Thanks a lot Mantikore. That explains it all. I've memorized the quadratic formula and can factorize ones that can be factorized. I saw sites mention the complete the square method. I'm glad I don't have to learn that too.

Oh but the complete the square method is oh so sexy once you start cranking the calculus.

Ummm... the quadratic formula IS completing the sqaure. Try completing the square for the generic quadratic polynomial ax^2 + bx +c, and you'll get the quadratic formula out of it.

this is how i learned it, nice and simple. i'll do this as an equation instead of just simplifying.
a- coefficient=1

ax^2+bx+c=0

1. x^2-6x+8=0 a=1 b=-6 c=8 ac=8
next simply find two numbers that multiply to ac (that being 8 in this example), as well as adding to b (that being -6)
so we now go through the multiples of ac (1)(8),(-1)(-8),(2)(4),(-2)(-4).
we can see that -2, and -4 both multiply to 8, but they also add up to -6. so now with these two numbers we break up the middle term (bx)
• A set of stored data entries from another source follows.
(** [AtomicMultiKVOp] on a healthy service whose lock key is free: one
    attempt takes the lock, all operations are applied in order, the lock key
    and the lock record are gone afterwards, and nothing else changes. *)
Theorem AtomicMultiKVOp_applies fuel lockId kvl rec w :
  healthy w → (∀ w, cli_Sleep w = w) → kvs w !! lockId = None →
  Forall (λ kv, Key kv ≠ lockId) kvl →
  ∃ rec' w', AtomicMultiKVOp (S fuel) lockId kvl rec w = Some (Ok tt, rec', w') ∧
    kvs w' = foldl apply_op (kvs w) (omap etcd_op_of kvl) ∧
    rec' = delete lockId rec ∧ live w' = live w ∧ healthy w'.
Proof. apply AtomicMultiKVOp_spec. Qed.

(** [UnLock] never returns nil: also when it released the lock it answers
    "already unlocked". *)
Theorem UnLock_never_ok k rec (w : W) :
  ∃ e, (UnLock k rec w).1.1 = Err e.
Proof.
  unfold UnLock. destruct (rec !! k) as [id|]; [|by eexists].
  destruct (cli_Revoke id w) as [[]]; by eexists.
Qed.

(** [AtomicMultiKVOp] drops the error of [Lock].  When the lease of its own
    lock cannot be granted while another goroutine of the process holds the
    lock, it runs its operations all the same and then releases the other
    goroutine's lock: the lock key disappears. *)
Theorem AtomicMultiKVOp_breaks_lock fuel lockId kvl rec id e (w w1 : W) :
  cli_Grant 10 w = (Err e, w1) → healthy w1 →
  rec !! lockId = Some id → id ∈ live w → id ≠ 0%Z →
  kvs w !! lockId = Some (GoStr.Itoa id, id) →
  Forall (λ kv, Key kv ≠ lockId) kvl →
  ∃ rec' w', AtomicMultiKVOp fuel lockId kvl rec w = Some (Ok tt, rec', w') ∧
    kvs w' !! lockId = None ∧ (id ∉ live w') ∧
    kvs w' = filter (λ p : string * (string * Z), p.2.2 ≠ id)
               (foldl apply_op (kvs w) (omap etcd_op_of kvl)).
Proof.
  intros Hg Hh1 Hrec Hid Hid0 Hheld Hkeys. unfold AtomicMultiKVOp, Lock. rewrite Hg.
  pose proof (law_Grant 10 w) as L. rewrite Hg in L. destruct L as (Hk1 & _ & Hl & _).
  destruct (Txn_healthy (omap etcd_op_of kvl) w1 Hh1 (etcd_op_of_lease kvl))
    as (w3 & -> & Hh3 & Hl3 & Hk3).
  unfold UnLock. rewrite Hrec.
  destruct (Revoke_healthy id w3) as (w4 & -> & Hh4 & Hl4 & Hk4);
    [done|rewrite Hl3; by apply (Hl e)|].
  do 2 eexists. split; [done|]. rewrite Hk4, Hk3, Hk1. split_and!; [|rewrite Hl4; set_solver|done].
  apply map_lookup_filter_None. right. intros [v l] Hl'. simpl.
  assert (foldl apply_op (kvs w) (omap etcd_op_of kvl) !! lockId = kvs w !! lockId) as Hsame;
    [|rewrite Hsame, Hheld in Hl'; naive_solver].
  clear -Hkeys. revert Hkeys. generalize (kvs w).
  induction kvl as [|kv kvl IH]; intros m Hk; [done|]. apply Forall_cons in Hk as [Hkv Hk].
  csimpl. unfold etcd_op_of at 1. repeat case_decide; csimpl; rewrite IH by done; simpl.
  - by rewrite lookup_insert_ne.
  - by rewrite lookup_delete_ne.
  - done.
Qed.
End theorems.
2. x^2-2x-4x+8=0 ---> you can see that -2x-4x=-6x so the equation has not changed
next place the two terms in parentheses like so
(x^2-2x)-(4x+8) now factor out what ever you can, but being sure that the upcoming two terms inside the parentheses are the same, as show here.
3. x(x-2)-4(x-2)] ---> you can now that the equation again has not changed, just expressed differently, x(x-2)=x^2-2x and
-4(x-2)=4x+8. we also notice the said "same terms" with in the parentheses, basically one is cancelled out. and now you have the simplified form
4. (x-4)(x-2)=0 since the equation equals zero one of these terms must equal 0 so solve the algebraic expressions
x-4=0 x-2=0
x=4 or x=2

NOW WITH A COEFFICIENT OTHER THAN 1
ax^2+bx+C
1. 9m^2-15m+4 a=9 b=-15 c=4 ac=36
again find what multiplies to ac and adds to b this is (-3)(-12)
break up the middle term
2. 9m^2-3m-12m=4
factor
3.3m(3m-1) -4(3m-1)
new terms are now
4.(3m-1)(3m+4) them solve

basically all you can do is just do a bunch of these. you'll eventually realize what a difference of two squares looks like, which is represented by (A-B)^2 which is when a is a perfect square, c is a perfect square and b ads up to half of c. looks like x-4x=4 (x-2)^2 and 4x^2-32x+64 (2x-8)^2 there is also a sum of squares which is (a+b)^2

these two types of squares are nice for harder equations that you are able to substitute in for a and b to avoid lots of writing and possible comfussion.